ASSIGNMENT — Return only the lines of the listing below that run from the line with "[sample_section 0xffffff8000200000 256;" through the line with "exists (le_decode bs).", both ends included, exactly as written.

LISTED RECORDS —
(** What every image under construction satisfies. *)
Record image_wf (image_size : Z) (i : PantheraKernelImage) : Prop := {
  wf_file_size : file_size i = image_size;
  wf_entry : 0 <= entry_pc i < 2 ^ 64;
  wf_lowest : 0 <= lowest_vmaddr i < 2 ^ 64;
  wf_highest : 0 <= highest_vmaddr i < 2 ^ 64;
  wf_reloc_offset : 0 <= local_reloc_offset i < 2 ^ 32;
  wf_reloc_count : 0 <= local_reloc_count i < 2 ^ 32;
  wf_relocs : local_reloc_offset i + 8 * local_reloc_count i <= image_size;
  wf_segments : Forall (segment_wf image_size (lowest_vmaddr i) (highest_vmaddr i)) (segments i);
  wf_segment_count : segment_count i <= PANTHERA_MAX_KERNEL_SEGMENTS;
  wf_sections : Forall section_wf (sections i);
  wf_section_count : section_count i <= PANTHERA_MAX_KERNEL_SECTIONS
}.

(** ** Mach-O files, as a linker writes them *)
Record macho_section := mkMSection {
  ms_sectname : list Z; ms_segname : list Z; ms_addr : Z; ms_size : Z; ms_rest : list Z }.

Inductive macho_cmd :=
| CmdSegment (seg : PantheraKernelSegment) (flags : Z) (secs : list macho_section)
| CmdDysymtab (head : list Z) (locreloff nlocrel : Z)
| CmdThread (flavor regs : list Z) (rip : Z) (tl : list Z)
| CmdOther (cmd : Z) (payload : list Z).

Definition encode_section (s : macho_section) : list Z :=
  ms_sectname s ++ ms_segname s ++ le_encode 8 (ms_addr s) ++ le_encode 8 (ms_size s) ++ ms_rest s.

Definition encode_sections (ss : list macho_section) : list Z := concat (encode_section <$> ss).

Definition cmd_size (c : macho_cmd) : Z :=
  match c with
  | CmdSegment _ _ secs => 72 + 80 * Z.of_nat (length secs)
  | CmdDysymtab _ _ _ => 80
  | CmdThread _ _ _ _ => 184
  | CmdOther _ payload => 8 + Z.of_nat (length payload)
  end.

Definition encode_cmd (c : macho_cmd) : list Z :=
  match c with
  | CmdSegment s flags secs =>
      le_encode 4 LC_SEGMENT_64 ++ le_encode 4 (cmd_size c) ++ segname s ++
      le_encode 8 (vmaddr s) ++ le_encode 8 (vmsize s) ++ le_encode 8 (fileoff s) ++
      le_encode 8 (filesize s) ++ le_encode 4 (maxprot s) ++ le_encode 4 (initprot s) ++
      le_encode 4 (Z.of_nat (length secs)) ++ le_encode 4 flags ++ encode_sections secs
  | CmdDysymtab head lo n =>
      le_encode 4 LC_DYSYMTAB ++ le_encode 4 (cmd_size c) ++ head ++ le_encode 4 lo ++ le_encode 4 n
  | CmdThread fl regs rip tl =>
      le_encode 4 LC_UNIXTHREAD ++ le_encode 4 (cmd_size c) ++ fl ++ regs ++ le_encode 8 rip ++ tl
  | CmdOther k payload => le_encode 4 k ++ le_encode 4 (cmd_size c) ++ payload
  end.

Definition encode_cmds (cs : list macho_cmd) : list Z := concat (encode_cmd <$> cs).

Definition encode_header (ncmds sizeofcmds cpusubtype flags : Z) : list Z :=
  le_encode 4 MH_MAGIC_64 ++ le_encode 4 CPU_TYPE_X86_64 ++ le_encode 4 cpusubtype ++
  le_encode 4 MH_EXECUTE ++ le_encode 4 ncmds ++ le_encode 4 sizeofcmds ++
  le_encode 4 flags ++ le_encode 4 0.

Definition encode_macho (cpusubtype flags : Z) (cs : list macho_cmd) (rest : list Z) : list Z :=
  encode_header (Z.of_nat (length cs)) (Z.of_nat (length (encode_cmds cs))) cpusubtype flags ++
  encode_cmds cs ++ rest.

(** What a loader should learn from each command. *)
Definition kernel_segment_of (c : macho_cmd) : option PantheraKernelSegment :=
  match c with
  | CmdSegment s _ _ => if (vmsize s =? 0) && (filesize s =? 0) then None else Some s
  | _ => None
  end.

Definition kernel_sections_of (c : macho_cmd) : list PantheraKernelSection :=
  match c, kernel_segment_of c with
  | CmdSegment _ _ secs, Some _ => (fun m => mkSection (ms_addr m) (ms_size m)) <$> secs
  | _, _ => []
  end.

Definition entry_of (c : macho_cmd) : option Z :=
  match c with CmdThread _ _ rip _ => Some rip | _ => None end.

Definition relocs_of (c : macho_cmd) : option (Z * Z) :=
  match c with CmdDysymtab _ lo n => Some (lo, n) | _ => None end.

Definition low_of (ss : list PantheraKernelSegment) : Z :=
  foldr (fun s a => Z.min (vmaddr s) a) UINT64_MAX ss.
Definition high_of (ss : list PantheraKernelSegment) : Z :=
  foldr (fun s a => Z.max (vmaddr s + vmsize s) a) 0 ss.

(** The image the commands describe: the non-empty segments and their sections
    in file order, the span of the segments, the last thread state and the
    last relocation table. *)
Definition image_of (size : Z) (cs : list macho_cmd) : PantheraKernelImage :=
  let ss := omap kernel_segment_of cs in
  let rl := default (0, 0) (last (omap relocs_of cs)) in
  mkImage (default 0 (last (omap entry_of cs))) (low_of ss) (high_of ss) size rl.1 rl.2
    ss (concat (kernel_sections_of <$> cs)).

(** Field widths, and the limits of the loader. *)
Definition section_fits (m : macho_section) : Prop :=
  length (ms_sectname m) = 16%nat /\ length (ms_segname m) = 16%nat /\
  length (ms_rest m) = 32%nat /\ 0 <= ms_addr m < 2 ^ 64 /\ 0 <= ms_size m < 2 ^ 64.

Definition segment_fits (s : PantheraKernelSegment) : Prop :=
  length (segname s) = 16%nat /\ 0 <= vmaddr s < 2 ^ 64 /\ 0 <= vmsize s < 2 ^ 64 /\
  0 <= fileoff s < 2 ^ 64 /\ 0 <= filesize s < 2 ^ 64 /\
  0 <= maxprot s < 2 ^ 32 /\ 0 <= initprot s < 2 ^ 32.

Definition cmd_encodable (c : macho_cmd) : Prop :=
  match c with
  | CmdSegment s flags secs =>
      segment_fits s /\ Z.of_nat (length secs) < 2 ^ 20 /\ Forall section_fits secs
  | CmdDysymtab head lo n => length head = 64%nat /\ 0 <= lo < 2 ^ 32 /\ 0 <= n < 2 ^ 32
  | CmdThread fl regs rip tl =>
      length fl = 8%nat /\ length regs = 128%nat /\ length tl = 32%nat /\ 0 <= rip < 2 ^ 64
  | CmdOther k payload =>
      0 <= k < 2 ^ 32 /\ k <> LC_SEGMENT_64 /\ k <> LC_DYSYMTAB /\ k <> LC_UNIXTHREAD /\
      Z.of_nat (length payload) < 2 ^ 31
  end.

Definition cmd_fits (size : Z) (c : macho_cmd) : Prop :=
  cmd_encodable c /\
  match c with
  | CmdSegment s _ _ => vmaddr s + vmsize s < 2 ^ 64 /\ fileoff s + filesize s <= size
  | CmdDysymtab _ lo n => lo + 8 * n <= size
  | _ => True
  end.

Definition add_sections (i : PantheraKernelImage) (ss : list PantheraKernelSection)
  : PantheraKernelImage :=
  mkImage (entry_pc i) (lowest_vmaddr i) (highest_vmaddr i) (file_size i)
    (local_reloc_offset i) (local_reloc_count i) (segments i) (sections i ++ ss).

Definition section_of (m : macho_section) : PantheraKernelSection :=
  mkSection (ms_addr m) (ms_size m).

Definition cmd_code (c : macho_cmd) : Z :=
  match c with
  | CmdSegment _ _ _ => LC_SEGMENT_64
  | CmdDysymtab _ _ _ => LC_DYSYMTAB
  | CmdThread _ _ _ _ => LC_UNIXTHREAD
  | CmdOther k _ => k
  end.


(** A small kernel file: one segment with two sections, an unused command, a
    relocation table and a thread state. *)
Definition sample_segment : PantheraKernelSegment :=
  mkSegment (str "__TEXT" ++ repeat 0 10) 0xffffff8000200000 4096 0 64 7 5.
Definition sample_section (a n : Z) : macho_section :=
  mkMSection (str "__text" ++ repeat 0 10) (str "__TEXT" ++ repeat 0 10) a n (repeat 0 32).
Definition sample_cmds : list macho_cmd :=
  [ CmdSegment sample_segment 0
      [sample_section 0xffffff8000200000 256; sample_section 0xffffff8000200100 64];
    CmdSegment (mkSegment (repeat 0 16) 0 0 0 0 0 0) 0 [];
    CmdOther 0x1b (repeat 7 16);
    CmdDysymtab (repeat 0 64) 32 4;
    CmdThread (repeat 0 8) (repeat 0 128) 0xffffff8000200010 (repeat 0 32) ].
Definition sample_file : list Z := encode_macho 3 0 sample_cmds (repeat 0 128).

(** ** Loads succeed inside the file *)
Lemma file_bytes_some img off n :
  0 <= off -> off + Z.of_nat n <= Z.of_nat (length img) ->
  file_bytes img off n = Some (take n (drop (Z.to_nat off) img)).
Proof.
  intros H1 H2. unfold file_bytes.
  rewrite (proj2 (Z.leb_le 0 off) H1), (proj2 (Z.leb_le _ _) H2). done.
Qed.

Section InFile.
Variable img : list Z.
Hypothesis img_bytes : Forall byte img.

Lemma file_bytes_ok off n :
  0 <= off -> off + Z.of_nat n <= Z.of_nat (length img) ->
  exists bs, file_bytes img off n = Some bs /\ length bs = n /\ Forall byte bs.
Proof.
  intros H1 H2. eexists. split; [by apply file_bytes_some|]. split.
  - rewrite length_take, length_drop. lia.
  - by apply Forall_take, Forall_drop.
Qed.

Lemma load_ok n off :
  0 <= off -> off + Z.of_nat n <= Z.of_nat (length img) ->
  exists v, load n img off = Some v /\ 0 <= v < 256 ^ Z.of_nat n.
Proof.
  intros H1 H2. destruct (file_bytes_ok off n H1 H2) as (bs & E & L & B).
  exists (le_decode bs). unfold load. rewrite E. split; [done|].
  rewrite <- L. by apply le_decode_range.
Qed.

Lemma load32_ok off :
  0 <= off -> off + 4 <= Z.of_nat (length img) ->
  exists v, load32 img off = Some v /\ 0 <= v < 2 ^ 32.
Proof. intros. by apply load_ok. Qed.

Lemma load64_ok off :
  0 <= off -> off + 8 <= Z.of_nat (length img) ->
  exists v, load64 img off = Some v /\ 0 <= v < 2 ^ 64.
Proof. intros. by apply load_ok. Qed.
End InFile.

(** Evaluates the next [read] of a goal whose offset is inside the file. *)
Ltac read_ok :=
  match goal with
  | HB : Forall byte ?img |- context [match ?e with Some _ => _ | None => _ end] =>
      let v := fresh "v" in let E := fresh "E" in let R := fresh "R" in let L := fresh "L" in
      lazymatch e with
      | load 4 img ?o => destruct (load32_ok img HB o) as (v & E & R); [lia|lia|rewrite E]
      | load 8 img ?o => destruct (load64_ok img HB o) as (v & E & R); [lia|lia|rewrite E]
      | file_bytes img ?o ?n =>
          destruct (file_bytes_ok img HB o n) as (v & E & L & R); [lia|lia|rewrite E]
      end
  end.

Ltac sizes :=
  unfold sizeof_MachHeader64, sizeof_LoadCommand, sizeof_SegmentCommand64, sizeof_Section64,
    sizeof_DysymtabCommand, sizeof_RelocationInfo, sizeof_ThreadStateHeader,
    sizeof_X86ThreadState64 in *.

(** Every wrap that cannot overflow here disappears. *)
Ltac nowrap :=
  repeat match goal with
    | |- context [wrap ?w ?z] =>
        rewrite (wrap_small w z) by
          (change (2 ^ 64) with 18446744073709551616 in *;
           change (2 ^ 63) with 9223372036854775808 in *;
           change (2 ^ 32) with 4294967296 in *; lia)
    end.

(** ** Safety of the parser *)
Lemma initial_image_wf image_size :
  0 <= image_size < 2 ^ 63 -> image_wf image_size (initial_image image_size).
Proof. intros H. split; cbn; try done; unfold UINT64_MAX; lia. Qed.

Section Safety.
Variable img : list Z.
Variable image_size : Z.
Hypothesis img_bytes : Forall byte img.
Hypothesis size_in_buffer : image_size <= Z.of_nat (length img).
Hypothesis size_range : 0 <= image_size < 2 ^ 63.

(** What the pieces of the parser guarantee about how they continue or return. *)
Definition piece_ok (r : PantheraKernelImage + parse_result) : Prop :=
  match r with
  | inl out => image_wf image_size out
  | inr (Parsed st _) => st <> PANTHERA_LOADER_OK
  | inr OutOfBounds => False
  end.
==
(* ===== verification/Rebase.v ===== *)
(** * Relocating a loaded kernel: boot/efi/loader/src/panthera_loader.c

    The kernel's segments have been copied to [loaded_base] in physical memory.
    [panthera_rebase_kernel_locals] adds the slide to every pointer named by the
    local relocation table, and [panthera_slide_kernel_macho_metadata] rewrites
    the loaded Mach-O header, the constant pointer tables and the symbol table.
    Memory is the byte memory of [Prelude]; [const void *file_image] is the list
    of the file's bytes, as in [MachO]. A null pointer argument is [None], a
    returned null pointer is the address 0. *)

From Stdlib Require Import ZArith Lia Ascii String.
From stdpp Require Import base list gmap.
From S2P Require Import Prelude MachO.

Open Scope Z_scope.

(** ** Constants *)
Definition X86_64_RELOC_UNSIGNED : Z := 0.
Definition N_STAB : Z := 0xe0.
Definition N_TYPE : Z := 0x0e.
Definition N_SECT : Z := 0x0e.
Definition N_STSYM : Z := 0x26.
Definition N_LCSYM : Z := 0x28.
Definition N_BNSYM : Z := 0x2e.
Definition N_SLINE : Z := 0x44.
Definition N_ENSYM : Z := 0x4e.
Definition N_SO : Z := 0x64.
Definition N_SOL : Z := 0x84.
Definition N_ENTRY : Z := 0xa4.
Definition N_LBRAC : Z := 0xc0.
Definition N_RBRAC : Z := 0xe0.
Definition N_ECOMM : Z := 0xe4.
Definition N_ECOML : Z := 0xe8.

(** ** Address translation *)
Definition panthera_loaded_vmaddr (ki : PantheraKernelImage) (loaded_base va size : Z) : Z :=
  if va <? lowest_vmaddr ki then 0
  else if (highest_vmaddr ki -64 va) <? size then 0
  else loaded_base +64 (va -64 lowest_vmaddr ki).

SOLUTION —
      [sample_section 0xffffff8000200000 256; sample_section 0xffffff8000200100 64];
    CmdSegment (mkSegment (repeat 0 16) 0 0 0 0 0 0) 0 [];
    CmdOther 0x1b (repeat 7 16);
    CmdDysymtab (repeat 0 64) 32 4;
    CmdThread (repeat 0 8) (repeat 0 128) 0xffffff8000200010 (repeat 0 32) ].
Definition sample_file : list Z := encode_macho 3 0 sample_cmds (repeat 0 128).

(** ** Loads succeed inside the file *)
Lemma file_bytes_some img off n :
  0 <= off -> off + Z.of_nat n <= Z.of_nat (length img) ->
  file_bytes img off n = Some (take n (drop (Z.to_nat off) img)).
Proof.
  intros H1 H2. unfold file_bytes.
  rewrite (proj2 (Z.leb_le 0 off) H1), (proj2 (Z.leb_le _ _) H2). done.
Qed.

Section InFile.
Variable img : list Z.
Hypothesis img_bytes : Forall byte img.

Lemma file_bytes_ok off n :
  0 <= off -> off + Z.of_nat n <= Z.of_nat (length img) ->
  exists bs, file_bytes img off n = Some bs /\ length bs = n /\ Forall byte bs.
Proof.
  intros H1 H2. eexists. split; [by apply file_bytes_some|]. split.
  - rewrite length_take, length_drop. lia.
  - by apply Forall_take, Forall_drop.
Qed.

Lemma load_ok n off :
  0 <= off -> off + Z.of_nat n <= Z.of_nat (length img) ->
  exists v, load n img off = Some v /\ 0 <= v < 256 ^ Z.of_nat n.
Proof.
  intros H1 H2. destruct (file_bytes_ok off n H1 H2) as (bs & E & L & B).
  exists (le_decode bs). unfold load. rewrite E. split; [done|].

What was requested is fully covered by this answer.